Permanecí atento a la exposición que doña Estrella hacía, pero todavía era incapaz de intuir qué tenía que ver todo aquello con lo que yo había preguntado.
—Ten paciencia, Diego —dijo, don Anibal mientras me observaba—. Aún queda mucho por explicar.
Doña Estrella continuó su relato:
—A partir de aquella noche en la comisaría, algo cambió en Rodrigo. Dejó de relacionarse con sus amistades, yo incluida y se dedicó en cuerpo y alma a la creación de ese libro que según él, abriría los ojos de la gente y les haría ver la realidad tal y como era. Poco después me explicó su intención de prescindir de nosotros para la edición y comercialización de su obra. Fue entonces cuando me distancié de él, pero eso no me impidió averiguar que Rodrigo trabajaba ahora para otra editorial y que había recibido un pago de un millón de pesetas por los derechos de autor de su libro.
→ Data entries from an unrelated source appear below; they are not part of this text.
(** The prefix of a table below [n] begins with that of [n]. *)
Lemma subtree_own levels : forall n l pre x, own !! n = Some (l, pre) -> (levels + l = 3)%nat -> x ∈ subtree levels (km_page m) n ->
  exists l' pre', own !! x = Some (l', pre') /\ (l <= l')%nat /\ pre' / 512 ^ Z.of_nat (l' - l) = pre.
Proof.
  assert (forall n l pre, own !! n = Some (l, pre) -> exists l' pre', own !! n = Some (l', pre') /\ (l <= l')%nat /\ pre' / 512 ^ Z.of_nat (l' - l) = pre) as Hself.
  { intros n l pre Hn. exists l, pre. split; [done|]. split; [lia|]. by rewrite Nat.sub_diag, Z.pow_0_r, Z.div_1_r. }
  induction levels as [|levels IH]; intros n l pre x Hn Hl; cbn [subtree]; [intros ->%list_elem_of_singleton; by apply Hself|].
  rewrite elem_of_app, list_elem_of_singleton. intros [Hx| ->]; [|by apply Hself].
  apply elem_of_concat_fmap in Hx as (i & Hi%elem_of_seqZ & Hx).
  destruct (next (km_page m) n i) as [k|] eqn:E; [|by apply elem_of_nil in Hx].
  destruct (pt_next _ _ _ _ Hinv n l pre i k Hn ltac:(lia) ltac:(lia) E) as [Hk _]. destruct (IH k (S l) _ x Hk ltac:(lia) Hx) as (l' & pre' & Ho & Hle & Hp).
  exists l', pre'. split; [done|]. split; [lia|]. replace (Z.of_nat (l' - l)) with (Z.of_nat (l' - S l) + 1) by lia.
  rewrite Z.pow_add_r, Z.pow_1_r, <-Z.div_div, Hp by lia. Z.div_mod_to_equations. lia.
Qed.

Lemma subtree_nodup levels : forall n l pre, own !! n = Some (l, pre) -> (levels + l = 3)%nat -> NoDup (subtree levels (km_page m) n).
Proof.
  induction levels as [|levels IH]; intros n l pre Hn Hl; cbn [subtree]; [apply NoDup_singleton|].
  set (f := fun i => _). assert (forall i x, 0 <= i < 512 -> x ∈ f i -> exists l' pre', own !! x = Some (l', pre') /\ (S l <= l')%nat /\ pre' / 512 ^ Z.of_nat (l' - S l) = pre * 512 + i) as Hf.
  { intros i x Hi Hx. unfold f in Hx. destruct (next (km_page m) n i) as [k|] eqn:E; [|by apply elem_of_nil in Hx].
    destruct (pt_next _ _ _ _ Hinv n l pre i k Hn ltac:(lia) Hi E) as [Hk _]. apply (subtree_own levels k (S l) _ x Hk); [lia|done]. }
  apply NoDup_app. split_and!; [| |apply NoDup_singleton].
  - assert (forall i, i ∈ seqZ 0 512 -> 0 <= i < 512) as Hr by (intros i Hi%elem_of_seqZ; lia). pose proof (NoDup_seqZ 0 512) as Hnd. revert Hnd Hr.
    induction (seqZ 0 512) as [|i js IHj]; intros Hnd Hr; cbn; [constructor|]. apply NoDup_cons in Hnd as [Hij Hnd]. apply NoDup_app. split_and!.
    + unfold f. destruct (next (km_page m) n i) as [k|] eqn:E; [|constructor].
      destruct (pt_next _ _ _ _ Hinv n l pre i k Hn ltac:(lia) (Hr i ltac:(left)) E) as [Hk _]. apply (IH k (S l) _ Hk). lia.
    + intros x Hx Hx'. apply elem_of_concat_fmap in Hx' as (j & Hj & Hx').
      destruct (Hf i x (Hr i ltac:(left)) Hx) as (l1 & p1 & E1 & _ & Q1). destruct (Hf j x (Hr j ltac:(by right)) Hx') as (l2 & p2 & E2 & _ & Q2).
      assert (i = j) as ->; [|done]. rewrite E1 in E2. injection E2 as <- <-. lia.
    + apply IHj; [done|]. intros j Hj. apply Hr. by right.
  - intros x Hx ->%list_elem_of_singleton. apply elem_of_concat_fmap in Hx as (j & Hj%elem_of_seqZ & Hx).
    destruct (Hf j n ltac:(lia) Hx) as (l1 & p1 & E1 & Hl1 & _). rewrite Hn in E1. injection E1 as <- <-. lia.
Qed.
End tree.

(** C26: [free_pgdir] on a tree of tables with one reference each, whose entries
    are empty or valid, returns; the tables of all four levels, each once, are
    then on the stack of free pages, above those that were there, and the number
    of pages in use has dropped by as many.  Every other page keeps content and
    references: so do the pages that the tables mapped, which no one can find any
    more. *)
Theorem free_pgdir_frees_tables own r F m :
  let T := subtree 3 (km_page m) r in
  pt_inv own r F m ->
  (forall n l pre i, own !! n = Some (l, pre) -> (l < 3)%nat -> 0 <= i < 512 -> next (km_page m) n i = None -> entry (km_page m) n i = 0) ->
  (forall n, is_Some (own !! n) -> ref_of m n = 1) -> Z.of_nat (length T) <= km_cnt m ->
  exists m', free_pgdir (kpage r) m = Ret (0, m') /\ page_inv (reverse T ++ F) m' /\ km_cnt m' = km_cnt m - Z.of_nat (length T) /\
    NoDup T /\ r ∈ T /\ (forall x, x ∈ T -> is_Some (own !! x)) /\
    forall x, own !! x = None -> km_page m' !! (x * PAGE_SIZE) = km_page m !! (x * PAGE_SIZE) /\ ref_of m' x = ref_of m x.
Proof.
  intros T Hinv Hclean Href Hc. pose proof (pt_root _ _ _ _ Hinv) as Hr. pose proof (subtree_nodup own r F m Hinv 3 r 0 0 Hr eq_refl) as Hnd.
  assert (forall x, x ∈ T -> is_Some (own !! x)) as Hown.
  { intros x Hx. destruct (subtree_own own r F m Hinv 3 r 0 0 x Hr eq_refl Hx) as (l & pre & E & _). by exists (l, pre). }
  assert (intact (km_page m) T m) as Hin by (intros x Hx; split; [done|by apply Href, Hown]).
  destruct (wp_run _ _ _ (free_pt_pages_wp (km_page m) 3 r F m (tree_table_ok own r F m Hinv Hclean 3 r 0 0 Hr eq_refl) Hnd Hin (pt_pages _ _ _ _ Hinv) Hc))
    as ([] & m' & E & [P O C _]).
  exists m'. split; [|split; [exact P|]; split; [exact C|]; split; [exact Hnd|]; split; [|split; [exact Hown|]]].
  - unfold free_pgdir. rewrite kpage_eqb by (apply (pt_own _ _ _ _ Hinv r _ _ Hr)). unfold mbind, M_bind. by rewrite E.
  - unfold T. cbn [subtree]. apply elem_of_app. right. left.
  - intros x Hx. apply O. intros Hin'. destruct (Hown x Hin') as [? Hx']. congruence.
Qed.

(** The process of file [PagingDemo]: four tables and a user page, number 13. *)
Lemma subtree_single l m n k : (forall i, 0 <= i -> next m n i = if i =? 0 then Some k else None) -> subtree (S l) m n = subtree l m k ++ [n].
Proof.
  intros H. cbn [subtree]. f_equal. rewrite (seqZ_cons 0 512) by lia. cbn [fmap list_fmap concat]. rewrite H by lia. cbn [Z.eqb].
  replace (concat _) with (@nil Z); [by rewrite app_nil_r|]. symmetry. assert (forall i, i ∈ seqZ (Z.succ 0) (Z.pred 512) -> 0 < i) as Hi by (intros i Hi%elem_of_seqZ; lia).
  induction (seqZ (Z.succ 0) (Z.pred 512)) as [|i js IH]; [done|]. cbn [fmap list_fmap concat]. pose proof (Hi i ltac:(left)). rewrite H by lia.
  rewrite (proj2 (Z.eqb_neq i 0)) by lia. apply IH. intros j Hj. apply Hi. by right.
Qed.

Lemma demo_next_at l i : (l < 3)%nat -> 0 <= i -> next (km_page vm_demo_mem) (9 + Z.of_nat l) i = if i =? 0 then Some (10 + Z.of_nat l) else None.
Proof.
  intros Hl Hi. pose proof (demo_tables l ltac:(lia)) as Ht. rewrite decide_False in Ht by lia. apply demo_next; [lia|done| |done]. unfold page_no. rewrite NPAGES_eq. lia.
Qed.

Lemma demo_subtree : subtree 3 (km_page vm_demo_mem) 9 = [12; 11; 10; 9].
Proof.
  rewrite (subtree_single 2 _ 9 10), (subtree_single 1 _ 10 11), (subtree_single 0 _ 11 12); [reflexivity|intros i Hi..].
  - exact (demo_next_at 2 i ltac:(lia) Hi).
  - exact (demo_next_at 1 i ltac:(lia) Hi).
  - exact (demo_next_at 0 i ltac:(lia) Hi).
Qed.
—¡Así que era eso, todo se reduce a lo mismo, al maldito dinero! —Exclamé.
—En la vida, Diego, observarás que los peores males siempre se reducen a dos o tres a lo sumo: sexo, dinero y poder y todos están intrínsecamente relacionados entre ellos —dijo el librero.
—¿Qué sucedió con ese dinero?
—Desapareció con tu padre, nunca volvió a verse a ninguno de los dos.